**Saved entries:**
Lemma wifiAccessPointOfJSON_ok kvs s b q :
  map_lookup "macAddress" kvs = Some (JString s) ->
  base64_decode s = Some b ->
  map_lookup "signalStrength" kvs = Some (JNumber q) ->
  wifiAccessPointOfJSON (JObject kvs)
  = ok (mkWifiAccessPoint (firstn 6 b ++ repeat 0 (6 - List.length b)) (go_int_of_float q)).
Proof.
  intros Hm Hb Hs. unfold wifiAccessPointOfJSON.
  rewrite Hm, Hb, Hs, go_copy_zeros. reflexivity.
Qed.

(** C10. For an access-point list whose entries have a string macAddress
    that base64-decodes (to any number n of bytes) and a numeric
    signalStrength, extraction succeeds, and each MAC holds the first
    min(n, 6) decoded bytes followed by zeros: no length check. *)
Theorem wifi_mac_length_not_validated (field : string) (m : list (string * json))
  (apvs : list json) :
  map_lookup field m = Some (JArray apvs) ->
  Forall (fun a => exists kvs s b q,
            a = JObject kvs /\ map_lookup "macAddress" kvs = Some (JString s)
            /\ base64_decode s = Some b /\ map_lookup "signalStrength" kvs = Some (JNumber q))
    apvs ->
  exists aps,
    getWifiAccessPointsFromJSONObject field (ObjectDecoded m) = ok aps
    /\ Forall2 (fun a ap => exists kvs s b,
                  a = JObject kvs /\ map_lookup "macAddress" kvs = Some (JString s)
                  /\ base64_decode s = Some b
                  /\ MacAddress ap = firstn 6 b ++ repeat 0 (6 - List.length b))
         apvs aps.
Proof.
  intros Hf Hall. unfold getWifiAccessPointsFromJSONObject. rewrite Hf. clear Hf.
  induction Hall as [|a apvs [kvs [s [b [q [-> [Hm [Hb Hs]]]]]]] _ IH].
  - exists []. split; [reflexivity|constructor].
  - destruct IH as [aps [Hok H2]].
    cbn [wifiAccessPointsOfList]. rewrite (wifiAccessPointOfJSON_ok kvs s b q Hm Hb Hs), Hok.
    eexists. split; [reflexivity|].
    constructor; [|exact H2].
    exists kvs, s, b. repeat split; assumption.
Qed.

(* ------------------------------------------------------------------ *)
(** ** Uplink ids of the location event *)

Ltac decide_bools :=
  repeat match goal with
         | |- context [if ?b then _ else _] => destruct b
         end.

**Activity:**
A single number is required: the count of lines in the data that contain the string "intros".

**Reply to the task:**
2